Rubens Bertogliati, Iam, 2016
Bertogliati, svizzero classe 1979, coach dal 2013 al 2016 alla IAM Cycling
Rubens Bertogliati, Iam, 2016
Rubens Bertogliati, svizzero classe 1979, coach dal 2013 al 2016 alla IAM Cycling
Non avevate alcun elemento sicuro di valutazione?

Abbiamo fatto diverse riunioni prima del Tour per valutare la squadra e decidere se, dopo la pausa per il Covid, fosse il caso di rivedere i piani dei singoli, compreso Aru.

E Fabio come stava?

Lui stava bene, aveva valori migliori dello scorso anno quando al Tour fece 14°. I suoi dati sono personali, ma aveva un rapporto potenza/peso migliore dello scorso anno. Non si poteva pensare a un ritiro così.

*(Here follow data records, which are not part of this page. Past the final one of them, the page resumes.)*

(* ===== verification/StatusWatch.v ===== *)
(** * Saving the status of a deployment (dms/orchestrator/registry.go, orchestrator.go)

    The registry starts a goroutine for an orchestrator that subscribes to its status and
    saves the orchestrator when the status changes ([saveDeploymentOnStatusChange],
    [StatusChannel]); [setStatus] sends a change to the channel of the subscriber when it
    has room for it, and closes the channel at the end of the deployment.  The state
    machine below interleaves the steps of the two, of saves made elsewhere and of the
    cancellation of the context. *)

From S2P Require Import Prelude GoStrings Ensemble BidCoordinator DependencyOrder IPNet Committer Subnet Orchestrator GoTime Deployments.

(** Where the goroutine is: before it reads the status, before it fills the channel, before
    it is subscribed, waiting, after a status that it has not seen, and while it writes a
    view with a status. *)
Inductive watch_pc := WInit | WOpening | WSubscribing | WWaiting | WChanged | WSaving (st : DeploymentStatus) | WDone.

(** The channel holds one status.  [w_ignored] says that the last status that was received
    was the one before. *)
Record watch := mkWatch {
  w_status : DeploymentStatus;
  w_stored : DeploymentStatus;
  w_chan : option DeploymentStatus;
  w_closed : bool;
  w_subscribed : bool;
  w_prev : DeploymentStatus;
  w_pc : watch_pc;
  w_ignored : bool
}.

(** A change is sent when the channel has room; the end closes the channel. *)
Definition watch_setStatus (st : DeploymentStatus) (w : watch) : watch :=
  let ended := w_subscribed w && terminal st in
  mkWatch st (w_stored w)
    (if w_subscribed w && negb (bool_decide (w_status w = st))
     then Some (default st (w_chan w)) else w_chan w)
    (w_closed w || ended) (w_subscribed w && negb ended) (w_prev w) (w_pc w) (w_ignored w).

Definition set_w_pc w v := mkWatch (w_status w) (w_stored w) (w_chan w) (w_closed w) (w_subscribed w) (w_prev w) v (w_ignored w).
Definition set_w_stored w v := mkWatch (w_status w) v (w_chan w) (w_closed w) (w_subscribed w) (w_prev w) (w_pc w) (w_ignored w).

(** The status that is received is compared with the one before. *)
Definition onReceived (st : DeploymentStatus) (w : watch) : watch :=
  if bool_decide (st = w_prev w)
  then mkWatch (w_status w) (w_stored w) None (w_closed w) (w_subscribed w) (w_prev w) WWaiting true
  else mkWatch (w_status w) (w_stored w) None (w_closed w) (w_subscribed w) st WChanged false.

(** One step of the goroutine; a channel that is closed and empty gives the zero status. *)
Definition watcher (w : watch) : option watch :=
  match w_pc w with
  | WInit => Some (mkWatch (w_status w) (w_stored w) (w_chan w) (w_closed w) (w_subscribed w) (w_status w) WOpening (w_ignored w))
  | WOpening => Some (mkWatch (w_status w) (w_stored w) (Some (w_status w)) (w_closed w) (w_subscribed w) (w_prev w) WSubscribing (w_ignored w))
  | WSubscribing => Some (mkWatch (w_status w) (w_stored w) (w_chan w) (w_closed w) true (w_prev w) WWaiting (w_ignored w))
  | WWaiting =>
      match w_chan w with
      | Some st => Some (onReceived st w)
      | None => if w_closed w then Some (onReceived DeploymentStatusPreparing w) else None
      end
  | WChanged => Some (set_w_pc w (WSaving (w_status w)))
  | WSaving st => Some (set_w_pc (set_w_stored w st) WWaiting)
  | WDone => None
  end.

Inductive watch_step : watch → watch → Prop :=
| step_set st w : watch_step w (watch_setStatus st w)
| step_watch w w' : watcher w = Some w' → watch_step w w'
| step_saved w : watch_step w (set_w_stored w (w_status w))
| step_cancelled w : w_pc w = WWaiting → watch_step w (set_w_pc w WDone).

(** The orchestrator was saved before the goroutine starts. *)
Definition watch_init (st : DeploymentStatus) : watch := mkWatch st st None false false st WInit false.

Inductive watch_reachable : watch → Prop :=
| watch_start st : watch_reachable (watch_init st)
| watch_next w w' : watch_reachable w → watch_step w w' → watch_reachable w'.

(** ** What is saved *)

(** Before the subscription the channel is open, and full once it was filled; while it is
    open, a change that was not captured is in the channel. *)
Definition watch_ok (w : watch) : Prop :=
  match w_pc w with
  | WInit | WOpening => w_subscribed w = false ∧ w_closed w = false
  | WSubscribing => w_subscribed w = false ∧ w_closed w = false ∧ is_Some (w_chan w)
  | WWaiting => w_closed w = false → w_subscribed w = true ∧
      (w_chan w = None → w_ignored w = false → w_stored w = w_status w)
  | WChanged => (w_closed w = false → w_subscribed w = true) ∧ w_ignored w = false
  | WSaving st => (w_closed w = false → w_subscribed w = true ∧ (w_chan w = None → st = w_status w)) ∧ w_ignored w = false
  | WDone => True
  end.

Lemma onReceived_ok st w :
  (w_closed w = false → w_subscribed w = true) → watch_ok (onReceived st w).
Proof.
  intros Hs. unfold onReceived. case_bool_decide; unfold watch_ok; simpl; [|done].
  intros Hc. split; [by apply Hs|done].
Qed.

Lemma watcher_ok w w' : watch_ok w → watcher w = Some w' → watch_ok w'.
Proof.
  intros Hok Hw. unfold watcher, watch_ok in Hok, Hw. destruct (w_pc w) as [| | | | |st|] eqn:Hpc; simplify_eq.
  - done.
  - destruct Hok. done.
  - destruct Hok as (_ & Hc & [st Hch]). unfold watch_ok. simpl. intros _. split; [done|]. congruence.
  - destruct (w_chan w) as [st|] eqn:Hch; [simplify_eq; apply onReceived_ok; naive_solver|].
    destruct (w_closed w) eqn:Hc; simplify_eq. apply onReceived_ok. naive_solver.
  - destruct Hok as [Hs Hi]. unfold watch_ok. simpl. split; [|done]. intros Hc. split; [by apply Hs|done].
  - destruct Hok as [Hs Hi]. unfold watch_ok. simpl. intros Hc. destruct (Hs Hc). naive_solver.
Qed.

Lemma setStatus_ok st w : watch_ok w → watch_ok (watch_setStatus st w).
Proof.
  intros Hok. unfold watch_ok, watch_setStatus in *. cbn.
  destruct (w_subscribed w) eqn:Hs, (w_closed w) eqn:Hc, (terminal st), (bool_decide (w_status w = st)) eqn:E;
    try (apply bool_decide_eq_true in E; subst); destruct (w_pc w), (w_chan w); cbn in *; naive_solver.
Qed.

Lemma watch_reachable_ok w : watch_reachable w → watch_ok w.
Proof.
  induction 1 as [st|w w' _ IH Hstep]; [done|]. destruct Hstep as [st w|w w' Hw|w|w Hpc].
  - by apply setStatus_ok.
  - by eapply watcher_ok.
  - unfold watch_ok in *. simpl. destruct (w_pc w); naive_solver.
  - done.
Qed.

(** Under every interleaving, when the goroutine that saves a deployment waits on an
    open channel with nothing in it, the status that is stored is the status of the
    deployment, unless the last status it received was the one before, which it drops
    without looking at the orchestrator. *)
Theorem waiting_means_saved w :
  watch_reachable w → w_pc w = WWaiting → w_closed w = false → w_chan w = None → w_ignored w = false →
  w_stored w = w_status w.
Proof.
  intros Hr Hpc Hc Hch Hi. pose proof (watch_reachable_ok w Hr) as Hok. unfold watch_ok in Hok. rewrite Hpc in Hok.
  by apply Hok.
Qed.

(** Steps in a row. *)
Inductive action := Set_ (st : DeploymentStatus) | Watch | Save.

Fixpoint play (l : list action) (w : watch) : option watch :=
  match l with
  | [] => Some w
  | Set_ st :: l => play l (watch_setStatus st w)
  | Watch :: l => match watcher w with Some w => play l w | None => None end
  | Save :: l => play l (set_w_stored w (w_status w))
  end.

Lemma play_reachable l w w' : watch_reachable w → play l w = Some w' → watch_reachable w'.
Proof.
  revert w. induction l as [|a l IH]; intros w Hr; simpl; [by intros [= <-]|]. destruct a as [st| |].
  - apply IH. by eapply watch_next; [|apply step_set].
  - destruct (watcher w) as [w1|] eqn:E; [|done]. apply IH. by eapply watch_next; [|apply step_watch].
  - apply IH. by eapply watch_next; [|apply step_saved].
Qed.

Definition started : watch := default (watch_init DeploymentStatusPreparing)
  (play [Watch; Watch; Watch; Watch] (watch_init DeploymentStatusPreparing)).

(** Two changes, the second while the first is on its way: the last one is stored. *)
Lemma waiting_means_saved_witness :
  ∃ w, play [Set_ DeploymentStatusCommitting; Watch; Set_ DeploymentStatusRunning; Watch; Watch; Watch; Watch; Watch] started = Some w ∧
    w_stored w = DeploymentStatusRunning ∧ w_stored w = w_status w.
Proof.
  eexists. split; [vm_compute; reflexivity|]. split; [reflexivity|]. apply waiting_means_saved; [|reflexivity..].
  eapply (play_reachable ([Watch; Watch; Watch; Watch] ++
    [Set_ DeploymentStatusCommitting; Watch; Set_ DeploymentStatusRunning; Watch; Watch; Watch; Watch; Watch]));
    [apply (watch_start DeploymentStatusPreparing)|vm_compute; reflexivity].
Defined.

(** A change can be missed for good: the status the goroutine fills the channel with keeps
    the change out, and is dropped because it is the one before. *)
Theorem change_missed :
  ∃ w, watch_reachable w ∧ w_pc w = WWaiting ∧ w_closed w = false ∧ w_chan w = None ∧ watcher w = None ∧
    w_status w = DeploymentStatusCommitting ∧ w_stored w = DeploymentStatusPreparing.
Proof.
  destruct (play [Watch; Watch; Watch; Set_ DeploymentStatusCommitting; Watch] (watch_init DeploymentStatusPreparing))
    as [w|] eqn:E; [|vm_compute in E; discriminate].
  exists w. split; [by eapply play_reachable; [apply (watch_start DeploymentStatusPreparing)|exact E]|].
  vm_compute in E. injection E as <-. done.
Qed.

(** So can the end of a deployment: here the failure is neither sent nor saved, and the
    goroutine receives the zero status of the closed channel again and again. *)
Theorem failure_missed :
  ∃ w, watch_reachable w ∧ w_status w = DeploymentStatusFailed ∧ w_stored w = DeploymentStatusPreparing ∧
    w_closed w = true ∧ watcher w = Some w.
Proof.
  destruct (play [Watch; Watch; Watch; Set_ DeploymentStatusFailed; Watch; Watch] (watch_init DeploymentStatusPreparing))
    as [w|] eqn:E; [|vm_compute in E; discriminate].
  exists w. split; [by eapply play_reachable; [apply (watch_start DeploymentStatusPreparing)|exact E]|].
  vm_compute in E. injection E as <-. done.
Qed.

(** The save at the end of a shutdown can be overwritten by a save that began before. *)
Theorem completion_overwritten :
  ∃ w, watch_reachable w ∧ w_status w = DeploymentStatusCompleted ∧ w_stored w = DeploymentStatusShuttingDown ∧ w_pc w = WDone.
Proof.
  destruct (play [Watch; Watch; Watch; Watch; Set_ DeploymentStatusShuttingDown; Watch; Watch; Set_ DeploymentStatusCompleted; Save; Watch]
              (watch_init DeploymentStatusRunning)) as [w|] eqn:E; [|vm_compute in E; discriminate].
  exists (set_w_pc w WDone). split.
  - eapply watch_next; [by eapply play_reachable; [apply (watch_start DeploymentStatusRunning)|exact E]|].
    apply step_cancelled. vm_compute in E. injection E as <-. reflexivity.
  - vm_compute in E. injection E as <-. done.
Qed.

Quale sarebbe stato il suo ruolo?

Pensavo che piano piano sarebbe migliorato. Forse non sarebbe arrivato tra i primi cinque, ma dopo i due anni che ha passato, per Fabio Aru entrare nei dieci ed essere un uomo chiave per Pogacar sarebbe stato un bell’obiettivo.

Come si spiega il crollo?

Dal mio punto di vista, posso dire che è stato un anno particolare. Un anno di soli allenamenti e di poche gare prima dei veri obiettivi. Di solito al Tour si arriva dopo cinque mesi, qui dopo neanche cinque settimane e questo può aver giocato un ruolo, soprattutto per i corridori più esperti.

Quali problemi possono aver incontrato i corridori più esperti?

Dopo un po’ sono abituati a seguire una strada forse ripetitiva, di cui si fidano. Il motore è abituato a picchi che quest’anno non sono arrivati prima del Tour.

Dici che i problemi fisici di cui si è parlato sono stati effettivamente risolti?

Se Fabio ha avuto problemi alla gamba operata, dovrà fare dei test e valutare come funziona, ma non gli ho mai sentito dire nulla in questo senso. Andava tutto bene, per questo le parole di Saronni sono suonate strane.

Saronni ha sostenuto che sia stato mandato in Francia non essendo nella forma giusta.

Ripeto: Fabio era pronto per andare al Tour. Uno con i suoi numeri poteva e doveva stare davanti. Lo dimostrano i piazzamenti venuti prima, sul Ventoux, a Burgos e al Tour de l’Ain. L’unico passaggio negativo in effetti c’era stato al Lombardia.

Escludi che non si sia allenato, quindi?

E’ uno che lavora, per questo ho difeso la sua posizione in squadra. Fa il suo lavoro e da metà maggio si è impegnato al 100 per cento. E’ dimagrito bene, quello che ci si aspetta da un pro’ come lui.

Può esserci stato allora un blocco psicologico?

Sta a lui ripercorrere il Tour e capire dove ci sono stati momenti buoni e dove momenti cattivi. Se il problema è psicologico, lui lo sa. Il giorno prima è morto suo nonno, che stava già male. Queste cose provocano reazioni come a Bettini, che dopo la morte del fratello vinse il Lombardia, oppure ti buttano giù.

Di sicuro ha subito un colpo duro, come essere tornato ai problemi dello scorso anno…

L’ho incontrato a inizio anno e mi è sembrato una persona solare e disponibile per condividere le sue emozioni, una cosa che non riesce con tutti. Ma ora se vuole risalire, deve mettere in fila il bello e il brutto. Il corridore c’è. Il fisico c’è. Il ciclismo è duro, non è come nel 100 metri piani, in cui forse non devi neanche tenere duro. Qua devi saper stringere i denti.

Lo avresti mandato al Giro d’Italia?

Forse il Giro sarebbe stato prematuro, per uno che soffre anche la pressione mediatica. La squadra ha rispettato i suoi programmi e per uscirne avrebbe bisogno di un risultato in qualsiasi gara, per ritrovare morale. Fabio c’è, trovo assurdo che gli abbiano consigliato di smettere, ma di certo deve ritrovarsi. Se non capisce cosa non abbia funzionato, è sempre a rischio che accada di nuovo.